Consult the USDA Hardiness Zone Map (see resources) to determine which shrubs to grow in your landscape. The map will help you in deciding which species of plants will grow best in your region and tolerate your local weather conditions.
Select a variety of shrub that will perform well in the light, soil, temperature and water conditions where you will be growing it. Do not plant a shrub such as an ixora, which performs and flowers best in full to partial sun and is relatively drought tolerant, in an area situated in full shade and that retains water.
Grow your shrubs in a rich soil medium that drains well. Most shrubs grow best in well draining soils amended with an organic material such as compost, manure or peat moss. Work the organic material approximately one foot deep into the soil before you plant the shrub.
Mulch around the shrub to help the soil retain moisture, add organic material to the soil as the mulch breaks down, make the planting area look nicer, and decrease the growth of unwanted vegetation. Apply a fresh application of mulch yearly.
Fertilize the shrub regularly and according to the variety's special requirements. Shrubs such as hibiscus will grow and flower best if given an application of fertilizer in the spring, summer and early fall. Most shrubs will require an application of fertilizer three to four times per year, equally divided between the months.
Water newly planted shrubs regularly during the first two to three weeks to keep the planting site moist.

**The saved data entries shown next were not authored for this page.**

Lemma in_forest_cons t f x : in_forest (t :: f) x <-> x ∈ rowSetTreeToList t \/ in_forest f x.
Proof.
  unfold in_forest. split.
  - intros (c & [-> | Hc]%elem_of_cons & Hx); [by left|right; by exists c].
  - intros [Hx | (c & Hc & Hx)]; [exists t; split; [left|done]|exists c; split; [by right|done]].
Qed.

Lemma in_forest_snoc t f x : in_forest (f ++ [t]) x <-> in_forest f x \/ x ∈ rowSetTreeToList t.
Proof.
  induction f as [|t' f IH]; cbn [app]; rewrite !in_forest_cons; [|rewrite IH; tauto].
  pose proof (in_forest_nil x). tauto.
Qed.

Lemma forest_search f x : trees_ok f -> existsb (fun t => tree_search t x) f = true <-> in_forest f x.
Proof.
  induction f as [|t f IH]; cbn [existsb]; intros HF; [split; [done|intros []%in_forest_nil]|].
  apply Forall_cons in HF as [Ht HF]. by rewrite orb_true_iff, tree_search_spec, IH, in_forest_cons.
Qed.

(** The list goes into an empty place together with the trees before it, or
    all comes back. *)
Lemma forest_add_spec f : forall l, trees_ok f -> sorted l -> l <> [] ->
  exists f' o, forest_add l f = Some (f', o) /\ trees_ok f' /\
    match o with
    | None => forall x, in_forest f' x <-> in_forest f x \/ x ∈ l
    | Some l' => sorted l' /\ l' <> [] /\ (forall x, x ∈ l' <-> in_forest f x \/ x ∈ l) /\
        forall x, ~ in_forest f' x
    end.
Proof.
  induction f as [|t f IH]; intros l HF Hl Hne; cbn [forest_add].
  - exists [], (Some l). split; [done|]. split; [done|]. split; [done|]. split; [done|].
    split; intros x; pose proof (in_forest_nil x); tauto.
  - apply Forall_cons in HF as [Ht HF]. destruct t as [|tl v tr].
    + destruct (list_tree_list l Hne) as (t & Hrun & Ht'). rewrite Hrun. exists (t :: f), None.
      split; [done|]. split; [by constructor; [rewrite Ht'|]|].
      intros x. rewrite !in_forest_cons, Ht'. cbn [rowSetTreeToList]. rewrite elem_of_nil. tauto.
    + set (t := Node tl v tr) in *. destruct (merge_spec (rowSetTreeToList t) l Ht Hl) as [HM HE].
      destruct (IH (rowSetEntryMerge (rowSetTreeToList t) l) HF HM) as (f' & o & Hrun & HF' & Ho).
      { intros E. assert (v ∈ rowSetEntryMerge (rowSetTreeToList t) l) as Hv.
        { apply HE. left. cbn. apply elem_of_app. right. left. }
        rewrite E in Hv. by apply elem_of_nil in Hv. }
      exists (Leaf :: f'), o. rewrite Hrun. split; [done|]. split; [by constructor; [constructor|]|].
      destruct o as [l'|].
      * destruct Ho as (A & B & C & D). split; [done|]. split; [done|]. split.
        -- intros x. rewrite C, HE, in_forest_cons. tauto.
        -- intros x [Hx | Hx]%in_forest_cons; [by apply elem_of_nil in Hx|by apply D in Hx].
      * intros x. rewrite !in_forest_cons, Ho, HE. cbn [rowSetTreeToList]. rewrite elem_of_nil. tauto.
Qed.
Lemma find_lit_spec nc ps rec : (forall z, rec z = Some (matches nc ps (chars z))) ->
  forall fuel c z, c <> 0 -> (length z < fuel)%nat ->
  find_lit fuel rec nc c z = Some (matches nc (IAny :: ILit c :: ps) (chars z)).
Proof.
  intros Hrec. induction fuel as [|fuel IH]; intros c z Hc Hf; [lia|]. cbn [find_lit].
  destruct (read_from z) as (x & z1 & Hr & Hx & Hle & Hl). rewrite Hr, Hx. unfold from.
  destruct (Z.eqb_spec x 0) as [->|Hx0]; [done|]. specialize (Hl Hx0).
  change (if nc then GlogUpperToLower x else x) with (fold_case nc x).
  change (if nc then GlogUpperToLower c else c) with (fold_case nc c).
  assert (forall s, matches nc (IAny :: ILit c :: ps) s = matches nc (IAny :: ILit (fold_case nc c) :: ps) s) as Hfold.
  { intros s. induction s as [|y s IHs]; [done|]. rewrite !matches_any_lit, IHs. by rewrite (proj1 (fold_case_facts nc c)). }
  rewrite Hfold.
  destruct (seek_spec nc (fold_case nc c) ps (S (S (length z1))) (proj1 (fold_case_facts nc c)) x z1 Hx0 ltac:(lia))
    as (c2 & z2 & Hrun & Hl2 & Hres).
  rewrite Hrun. cbn [mbind option_bind]. destruct (c2 =? 0); [by rewrite Hres|]. rewrite Hres, Hrec.
  cbn [mbind option_bind]. destruct (matches nc ps (chars z2)); [done|]. cbn [orb]. apply IH; [by apply fold_nonzero|lia].
Qed.

Lemma find_set_spec nc ps rec : (forall z, rec z = Some (matches nc ps (chars z))) -> matches nc ps [] = false ->
  forall fuel z, (length z < fuel)%nat -> find_set fuel rec z = Some (matches nc (IAny :: ps) (chars z)).
Proof.
  intros Hrec Hnil. induction fuel as [|fuel IH]; intros z Hf; [lia|]. cbn [find_set].
  rewrite peek_end. destruct (read_chars z) as (x & z1 & Hr & H). rewrite Hrec. destruct (chars z) as [|y cs] eqn:Hz.
  - by rewrite matches_any, Hnil.
  - destruct H as (-> & Hcs & _ & Hl & _ & Hs & _). cbn [mbind option_bind]. rewrite matches_any, Hs, IH by lia.
    rewrite Hcs. by destruct (matches nc ps (y :: cs)).
Qed.

(** ** Parsing *)

Lemma parse_ranges_shorter n : forall cs prior rs rest, (length cs <= n)%nat ->
  parse_ranges cs prior = Some (rs, rest) -> (length rest < length cs)%nat.
Proof.
  induction n as [|n IH]; intros [|c cs] prior rs rest Hn; cbn [length] in Hn; try lia; [done..|].
  cbn [parse_ranges length]. destruct (c =? 93); [intros [= <- <-]; lia|]. destruct cs as [|x cs']; [done|].
  cbn [length] in *. destruct (_ && _).
  - destruct (parse_ranges cs' 0) as [[rs' rest']|] eqn:E; [|done]. intros [= <- <-]. apply IH in E; lia.
  - destruct (parse_ranges (x :: cs') c) as [[rs' rest']|] eqn:E; [|done]. intros [= <- <-].
    apply IH in E; cbn in *; lia.
Qed.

Depending on your local weather conditions, most shrubs will then require water once to twice as week. Most shrubs become more drought tolerant as they become established.
Prune your shrubs to keep them under control, make them look esthetically pleasing and to promote more blooms. Shrubs such as hibiscus require a heavy pruning in early spring to promote more blossoms and control its size, as it is a fast grower. Shrubs such as natal plums grow slower and require less pruning.
Treat your shrubs with insecticide products designed for use on that particular species and the insect or problem.